Il parla ainsi, et, tirant l'épée aiguë qui pendait, grande et lourde, sur son flanc, il se jeta sur Akhilleus, semblable à l'aigle qui, planant dans les hauteurs, descend dans la plaine à travers les nuées obscures, afin d'enlever la faible brebis ou le lièvre timide. Ainsi se ruait Hektôr, en brandissant l'épée aiguë. Et Akhilleus, emplissant son coeur d'une rage féroce, se rua aussi sur le Priamide. Et il portait son beau bouclier devant sa poitrine, et il secouait son casque éclatant aux quatre cônes et aux splendides crinières d'or mouvantes que Hèphaistos avait fixées au sommet. Comme Hespéros, la plus belle des étoiles ouraniennes, se lève au milieu des astres de la nuit, ainsi resplendissait l'éclair de la pointe d'airain que le Pèléide brandissait, pour la perte de Hektôr, cherchant sur son beau corps la place où il frapperait. Les belles armes d'airain que le Priamide avait arrachées au cadavre de Patroklos le couvraient en entier, sauf à la jointure du cou et de l'épaule, là où la fuite de l'âme est la plus prompte. C'est là que le divin Akhilleus enfonça sa lance, dont la pointe traversa le cou de Hektôr; mais la lourde lance d'airain ne trancha point le gosier, et il pouvait encore parler. Il tomba dans la poussière, et le divin Akhilleus se glorifia ainsi:

— Hektôr, tu pensais peut-être, après avoir tué Patroklos, n'avoir plus rien à craindre? Tu ne songeais point à moi qui étais absent. Insensé! un vengeur plus fort lui restait sur les nefs creuses, et c'était moi qui ai rompu tes genoux!
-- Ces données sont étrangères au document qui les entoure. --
(** ** Sequencing lemmas *)

Lemma code_turns_app cfg l1 l2 s :
  code_turns cfg (l1 ++ l2) s =
  let '(v1, s1) := code_turns cfg l1 s in
  let '(v2, s2) := code_turns cfg l2 s1 in (v1 ++ v2, s2).
Proof.
  revert s. induction l1 as [|tn l1 IH]; intros s; simpl; [by destruct (code_turns cfg l2 s)|].
  destruct (handle_action _ _ _ _ _ s) as [v s1]. rewrite IH.
  destruct (code_turns cfg l1 s1) as [v1 s2]. by destruct (code_turns cfg l2 s2).
Qed.

Lemma handle_actions_turns cfg event autonomous actions env i s :
  let '(vs, s') := handle_actions cfg event autonomous actions env i s in
  code_turns cfg (finding_turns event autonomous actions env i) s = (vs.*2, s') /\ vs.*1 = actions.
Proof.
  revert i s. induction actions as [|n actions IH]; intros i s; [done|]. simpl.
  destruct (handle_action _ _ _ _ _ s) as [v s1]. specialize (IH (S i) s1).
  destruct (handle_actions _ _ _ _ _ _ s1) as [vs s2]. destruct IH as [-> Hn]. csimpl. by rewrite Hn.
Qed.

(** The only other effect of the loop is on the lag counter. *)
Definition gate_state (s : RespState) : gmap string Z * list Z :=
  (rs_recent_fires s, rs_destructive_fire_log s).

Lemma handle_action_gate_ext cfg event autonomous name a s1 s2 :
  gate_state s1 = gate_state s2 ->
  (handle_action cfg event autonomous name a s1).1 = (handle_action cfg event autonomous name a s2).1 /\
  gate_state (handle_action cfg event autonomous name a s1).2
    = gate_state (handle_action cfg event autonomous name a s2).2.
Proof.
  destruct s1 as [r1 l1 ????], s2 as [r2 l2 ????]. unfold gate_state. simpl. intros; simplify_eq.
  unfold handle_action, dedup_gate, cap_gate, commit. simpl.
  repeat (case_match; simplify_eq/=); done.
Qed.
(** C25: No option injection, as far as it goes. Let the text of an event id not be empty
    nor begin with a dash (a UUID begins with a hexadecimal digit). What the event puts
    on a command line is then not read as an option, with one exception. The revoke
    script gets the user name alone, which has no leading dash and is not a protected
    user; kill gets a positive number; the other programs get fixed arguments; and an
    argument of the escalation binary that starts with a dash comes from a template that
    does, except that an event with an empty host tag, which is not refused, makes one
    of a template that begins with the placeholder of the tag. *)
Theorem arguments_not_injected w a e dry program args :
  uuid_to_string (ev_id e) <> "" -> starts_with (uuid_to_string (ev_id e)) "-" = false ->
  Spawned program args ∈ (execute w a e dry).2 ->
  match a with
  | RevokeSessionAction script excluded =>
      program = script /\ exists user, user_from_event e = Some user /\ args = [user] /\
        starts_with user "-" = false /\ user ∉ excluded
  | VelociraptorEscalateAction binary templates =>
      program = binary /\
      Forall2 (fun t arg => starts_with arg "-" = true -> starts_with t "-" = true \/
          (ev_host_tag e = "" /\ starts_with (replace "{event_id}" (uuid_to_string (ev_id e)) t) "{host_tag}" = true))
        templates args
  | KillPidAction => program = "kill" /\ exists pid, args = ["-TERM"; show_int pid] /\ (1 < pid)%Z
  | LockdownEgressAction script => program = script /\ args = ["activate"]
  | _ => gathers (Spawned program args)
  end.
Proof.
  intros Hu Hu'.
  destruct a; try (by intros Hin; apply evidence_gathers in Hin; [exact Hin|by eauto]).
  2: { intros Hin. destruct (kill_effect _ _ _ _ Hin) as (pid & [= -> ->] & Hgt & _). eauto. }
  all: autounfold with selfdef; repeat split_guard; cbn [snd]; try (by intros ?%elem_of_nil);
    try (by intros Heq%list_elem_of_singleton; simplify_eq).
  all: intros Hin.
  1-3: apply list_elem_of_singleton in Hin; simplify_eq; split; [done|]; eexists; split; [done|]; split; [done|];
    split; [done|]; by eapply bool_decide_eq_false.
  1-3: apply list_elem_of_singleton in Hin; simplify_eq; split; [done|];
    apply Forall2_fmap_r, Forall_Forall2_diag, Forall_true; intros t Ht; by apply (rendered_option e).
  all: subst; match goal with E : evict_keys _ _ _ _ _ _ _ _ _ = _ |- _ =>
    apply (f_equal snd) in E; cbn [snd] in E; rewrite <-E in Hin end;
    by apply evict_keys_effects in Hin as (? & _ & ?).
Qed.

(** An event without a host tag turns the template [{host_tag}-x] into an option. *)
Theorem empty_host_tag_injects w binary e : ev_host_tag e = "" ->
  (execute w (VelociraptorEscalateAction binary ["{host_tag}-x"]) e false).2 = [Spawned binary ["-x"]].
Proof.
  intros E. simpl. unfold velociraptor_execute, run_command, render_args. rewrite E. simpl.
  change (replace "{event_id}" (uuid_to_string (ev_id e)) "{host_tag}-x") with "{host_tag}-x". done.
Qed.

(** Idempotency keys identify the work: two requests of one configured
    action carry the same key only when they come from events with the same id
    text and name the same target. A backend that answers a repeated key from
    memory never drops a request for another target or another finding. The
    texts of event ids have one length. *)
Theorem idempotency_keys_identify w1 w2 a e1 e2 dry1 dry2 req1 req2 :
  (forall u v, String.length (uuid_to_string u) = String.length (uuid_to_string v)) ->
  Requested req1 ∈ (execute w1 a e1 dry1).2 -> Requested req2 ∈ (execute w2 a e2 dry2).2 ->
  request_key req1 = request_key req2 ->
  uuid_to_string (ev_id e1) = uuid_to_string (ev_id e2) /\ request_target req1 = request_target req2.
Proof.
  intros Hlen (_ & _ & _ & K1)%request_facts (_ & _ & _ & K2)%request_facts. rewrite K1, K2. clear K1 K2.
  destruct (key_affixes a) as [[pre|] suf].
  - intros [Hu Hk]%str_app_inj_pre; [|apply Hlen]. split; [done|].
    apply str_app_inj_pre in Hk as [_ Hk]; [|done]. by apply str_app_inj_len in Hk as [? _].
  - intros [Ht Hk]%str_app_inj_len; [|by rewrite !str_length_app, (Hlen (ev_id e1) (ev_id e2))].
    split; [|done]. apply str_app_inj_pre in Hk as [_ Hk]; [|done]. by apply str_app_inj_len in Hk as [? _].
Qed.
Va! les chiens et les oiseaux te déchireront honteusement, et les Akhaiens enseveliront Patroklos!

Et Hektôr au casque mouvant lui répondit, parlant à peine:

— Je te supplie par ton âme, par tes genoux, par tes parents, ne laisse pas les chiens me déchirer auprès des nefs Akhaiennes. Accepte l'or et l'airain que te donneront mon père et ma mère vénérable. Renvoie mon corps dans mes demeures, afin que les Troiens et les Troiennes me déposent avec honneur sur le bûcher.

Et Akhilleus aux pieds rapides, le regardant d'un oeil sombre, lui dit:

— Chien! ne me supplie ni par mes genoux, ni par mes parents. Plût aux dieux que j'eusse la force de manger ta chair crue, pour le mal que tu m'as fait! Rien ne sauvera ta tête des chiens, quand même on m'apporterait dix et vingt fois ton prix, et nulle autres présents; quand même le Dardanide Priamos voudrait te racheter ton poids d'or! Jamais la mère vénérable qui t'a enfanté ne te pleurera couché sur un lit funèbre. Les chiens et les oiseaux te déchireront tout entier!

Et Hektôr au casque mouvant lui répondit en mourant:

— Certes, je prévoyais, te connaissant bien, que je ne te fléchirais point, car ton coeur est de fer. Souviens-toi que les dieux me vengeront le jour où Pâris et Phoibos Apollôn te tueront, malgré ton courage, devant les portes Skaies.

Et la mort l'ayant interrompu, son âme s'envola de son corps chez
Aidès, pleurant sa destinée mauvaise, sa vigueur et sa jeunesse.